🤖 AI Summary
Existing approaches to whole-body manipulation for humanoid robots rely on teleoperation or vision-based sim-to-real reinforcement learning, which suffer from limited generalization due to hardware complexity and challenges in reward design. This work proposes HuMI, a novel framework that, for the first time, enables portable, robot-free capture of human full-body motion. By integrating hierarchical imitation learning with motion retargeting, HuMI efficiently maps human demonstrations to feasible robot skills.
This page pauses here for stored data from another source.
(* ===== verification/ClkChrony.v ===== *)
(** * ClkChrony.v: the proxy follows chrony

    [ChronyThreadSet] of [src/clkmgr/proxy/connect_chrony.cpp]: a thread of the
    proxy asks chronyd for its source again and again, and turns the answers into
    the [chrony_event] of its time base.  The library libchrony, [poll] and the
    time are the class [ChronyLib]; the publication of an event is
    [chronyEvent::copy] and [Client::notifyClients] of ClkProxy.v.

    A thread is a machine with a step for each round of its loops; [None] is a
    fault of the notification.  Nothing of the model changes the flag that stops
    the thread between two of its tests without a call in between, so such tests
    are one. *)

From S2P Require Import Prelude CStr Types ClkEvent ClkConfig ClkMsg ClkProxy Text.

#[local] Open Scope list_scope.

(** Descriptors and sessions by their numbers; [ch_stop] is the flag of the thread
    of a time base.  [ch_init] gives the new session, or fails and leaves the
    pointer as it was.  [ch_nsec] is [(int64_t)(1e9 * x)] of the field with that
    index, and [ch_conv] what a conversion of a floating point number to [int64_t]
    gives outside of its range. *)
Class ChronyLib (N : Type) := {
  ch_stop : Z -> N -> bool;
  ch_open : list byte -> N -> Z * N;
  ch_close : Z -> N -> N;
  ch_init : Z -> N -> option Z * N;
  ch_deinit : Z -> N -> N;
  ch_request_record : Z -> list byte -> Z -> N -> bool * N;
  ch_needs_response : Z -> N -> bool;
  ch_poll : Z -> Z -> N -> Z * N;
  ch_process_response : Z -> N -> bool * N;
  ch_field_index : Z -> list byte -> N -> Z;
  ch_uinteger : Z -> Z -> N -> Z;
  ch_integer : Z -> Z -> N -> Z;
  ch_nsec : Z -> Z -> N -> Z;
  ch_sleep : Z -> N -> N;
  ch_conv : Z -> Z
}.

(** Microseconds. *)
Definition def_syncInterval : Z := 10.
(** Where a thread is: before its loop; at the start of a round; waiting for the
    answer in [process_chronyd_data]; in the loop that connects again. *)
Inductive chrony_phase := Ch_start | Ch_subscribe | Ch_wait | Ch_reconnect | Ch_end.
Record ChronyThreadSet := mk_chrony {
  ct_index : Z; udsAddr : list byte; ct_event : chrony_event; chronyFd : Z; session : option Z; syncInterval : Z;
  ct_phase : chrony_phase
}.
Definition set_ct_event (v : chrony_event) (t : ChronyThreadSet) : ChronyThreadSet :=
  mk_chrony (ct_index t) (udsAddr t) v (chronyFd t) (session t) (syncInterval t) (ct_phase t).
Definition set_connection (fd : Z) (s : option Z) (t : ChronyThreadSet) : ChronyThreadSet :=
  mk_chrony (ct_index t) (udsAddr t) (ct_event t) fd s (syncInterval t) (ct_phase t).
Definition set_syncInterval (v : Z) (t : ChronyThreadSet) : ChronyThreadSet :=
  mk_chrony (ct_index t) (udsAddr t) (ct_event t) (chronyFd t) (session t) v (ct_phase t).
Definition set_ct_phase (v : chrony_phase) (t : ChronyThreadSet) : ChronyThreadSet :=
  mk_chrony (ct_index t) (udsAddr t) (ct_event t) (chronyFd t) (session t) (syncInterval t) v.
Definition ChronyThreadSet_new (i : Z) (uds : list byte) : ChronyThreadSet :=
  mk_chrony i uds zero_chrony_event (-1) None def_syncInterval Ch_start.

Section Thread.
Context {N : Type} `{ChronyLib N} `{Queues} `{Padding}.
(** The buffer of the notifications of a thread: any buffer, each is built anew. *)
Context (notifyBuff : Buffer).

(** [pow(2.0, interval) * 1000000] as an [int64_t]; the product is exact. *)
Definition interval_usec (interval : Z) : Z :=
  if interval <? 0 then 1000000 / 2 ^ (- interval)
  else if 1000000 * 2 ^ interval <? 2 ^ 63 then 1000000 * 2 ^ interval
  else ch_conv interval.
Definition chrony_close (t : ChronyThreadSet) (n : N) : ChronyThreadSet * N :=
  let n := if 0 <=? chronyFd t then ch_close (chronyFd t) n else n in
  let n := match session t with Some s => ch_deinit s n | None => n end in
  (set_connection (if 0 <=? chronyFd t then -1 else chronyFd t) None t, n).
(** [chronyEvent::copy] and [Client::notifyClients]. *)
Definition chrony_publish (t : ChronyThreadSet) (p : Proxy) : option Proxy :=
  '(_, s) ← notifyClients (ct_index t) SysClock (chronyEvent_copy (ct_index t) (ct_event t) p, notifyBuff); Some s.1.
(** The fields of the answer. *)
Definition read_fields (s : Z) (t : ChronyThreadSet) (n : N) : ChronyThreadSet :=
  let uuid := ch_uinteger s (ch_field_index s (bytes "reference ID") n) n in
  let interval := swrap 16 (ch_integer s (ch_field_index s (bytes "poll") n) n) in
  let second := ch_nsec s (ch_field_index s (bytes "original last sample offset") n) n in
  let usec := interval_usec interval in
  set_ct_event (mk_chrony_event second uuid (uwrap 64 usec)) (set_syncInterval usec t).
Definition sleep_and_again (t : ChronyThreadSet) (n : N) : ChronyThreadSet * N :=
  if ch_stop (ct_index t) n then (set_ct_phase Ch_end t, n)
  else (set_ct_phase Ch_subscribe t, ch_sleep (syncInterval t) n).
(** A connection that failed: the clients get zeros. *)
Definition chrony_failed (t : ChronyThreadSet) (p : Proxy) (n : N) : option (ChronyThreadSet * (Proxy * N)) :=
  let '(t, n) := chrony_close t n in
  if ch_stop (ct_index t) n then Some (set_ct_phase Ch_end t, (p, n))
  else
    let t := set_ct_event zero_chrony_event (set_syncInterval def_syncInterval t) in
    p ← chrony_publish t p; Some (set_ct_phase Ch_reconnect t, (p, n)).

(** What is before the loop. *)
Definition chrony_start (t : ChronyThreadSet) (p : Proxy) (n : N) : ChronyThreadSet * (Proxy * N) :=
  let '(fd, n) := ch_open (udsAddr t) n in
  let '(s, n) := if 0 <=? fd then ch_init fd n else (None, n) in
  (set_ct_phase Ch_subscribe (set_connection fd s t), (p, n)).
(** The request of [subscribe_to_chronyd]. *)
Definition subscribe_round (t : ChronyThreadSet) (p : Proxy) (n : N) : option (ChronyThreadSet * (Proxy * N)) :=
  if ch_stop (ct_index t) n then Some (set_ct_phase Ch_end t, (p, n))
  else match session t with
       | None => chrony_failed t p n
       | Some s =>
           let '(ok, n) := ch_request_record s (bytes "sources") 0 n in
           if ok then Some (set_ct_phase Ch_wait t, (p, n)) else chrony_failed t p n
       end.
(** A round of the loop of [process_chronyd_data], and what follows its end. *)
Definition wait_round (t : ChronyThreadSet) (p : Proxy) (n : N) : option (ChronyThreadSet * (Proxy * N)) :=
  if ch_stop (ct_index t) n then Some (set_ct_phase Ch_end t, (p, n))
  else match session t with
       | None => chrony_failed t p n
       | Some s =>
           if ch_needs_response s n then
             let '(ret, n) := ch_poll (chronyFd t) 1000 n in
             if ch_stop (ct_index t) n then Some (set_ct_phase Ch_end t, (p, n))
             else if 0 <? ret then
               let '(ok, n) := ch_process_response s n in
               if ok then Some (t, (p, n)) else chrony_failed t p n
             else Some (t, (p, n))
           else
             let t := read_fields s t n in
             p ← chrony_publish t p;
             let '(t, n) := sleep_and_again t n in Some (t, (p, n))
       end.
(** The loop that waits 5 seconds in 50 parts. *)
Fixpoint chrony_wait (k : nat) (i : Z) (n : N) : N :=
  match k with
  | O => n
  | S k => if ch_stop i n then n else chrony_wait k i (ch_sleep 100000 n)
  end.
(** The descriptor of a session that could not be made is not closed. *)
Definition chrony_reconnect (t : ChronyThreadSet) (p : Proxy) (n : N) : ChronyThreadSet * (Proxy * N) :=
  if ch_stop (ct_index t) n then (set_ct_phase Ch_end t, (p, n))
  else
    let '(fd, n) := ch_open (udsAddr t) n in
    if fd <? 0 then (set_connection fd (session t) t, (p, chrony_wait 50 (ct_index t) n))
    else
      let '(s, n) := ch_init fd n in
      match s with
      | Some s => let '(t, n) := sleep_and_again (set_connection fd (Some s) t) n in (t, (p, n))
      | None => (set_connection fd (session t) t, (p, n))
      end.
Definition chrony_round (t : ChronyThreadSet) (p : Proxy) (n : N) : option (ChronyThreadSet * (Proxy * N)) :=
  match ct_phase t with
  | Ch_start => Some (chrony_start t p n)
  | Ch_subscribe => subscribe_round t p n
  | Ch_wait => wait_round t p n
  | Ch_reconnect => Some (chrony_reconnect t p n)
  | Ch_end => Some (t, (p, n))
  end.
(** [thread_loop], for a number of rounds. *)
Fixpoint chrony_loop (k : nat) (t : ChronyThreadSet) (p : Proxy) (n : N) : option (ChronyThreadSet * (Proxy * N)) :=
  match k with O => Some (t, (p, n)) | S k => '(t, (p, n)) ← chrony_round t p n; chrony_loop k t p n end.

(** ** The service *)

Definition Chrony_isValid (cfg : TimeBaseCfgFull) : bool := negb (bool_decide (udsAddrChrony cfg = [])).
(** The constructor of the event of a thread copies the zeros; [init] of a thread
    is always true. *)
Definition Chrony_registerSrv (cfgs : list TimeBaseCfgFull) (p : Proxy) : list (Z * ChronyThreadSet) * Proxy :=
  foldl (fun '(l, p) cfg =>
           if Chrony_isValid cfg then
             let i := timeBaseIndex (base cfg) in
             (set i (ChronyThreadSet_new i (udsAddrChrony cfg)) l, chronyEvent_copy i zero_chrony_event p)
           else (l, p)) ([], p) cfgs.
Definition Chrony_finalize (threads : list (Z * ChronyThreadSet)) (n : N) : N :=
  foldl (fun n it => (chrony_close it.2 n).2) n threads.
End Thread.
The method substantially improves data efficiency and environmental adaptability, achieving a threefold increase in data collection efficiency and a 70% success rate in unseen environments across five tasks: kneeling, squatting, throwing, walking, and bimanual manipulation.
📝 Abstract
Current approaches for humanoid whole-body manipulation, primarily relying on teleoperation or visual sim-to-real reinforcement learning, are hindered by hardware logistics and complex reward engineering. Consequently, demonstrated autonomous skills remain limited and are typically restricted to controlled environments. In this paper, we present the Humanoid Manipulation Interface (HuMI), a portable and efficient framework for learning diverse whole-body manipulation tasks across various environments. HuMI enables robot-free data collection by capturing rich whole-body motion using portable hardware. This data drives a hierarchical learning pipeline that translates human motions into dexterous and feasible humanoid skills. Extensive experiments across five whole-body tasks--including kneeling, squatting, tossing, walking, and bimanual manipulation--demonstrate that HuMI achieves a 3x increase in data collection efficiency compared to teleoperation and attains a 70% success rate in unseen environments.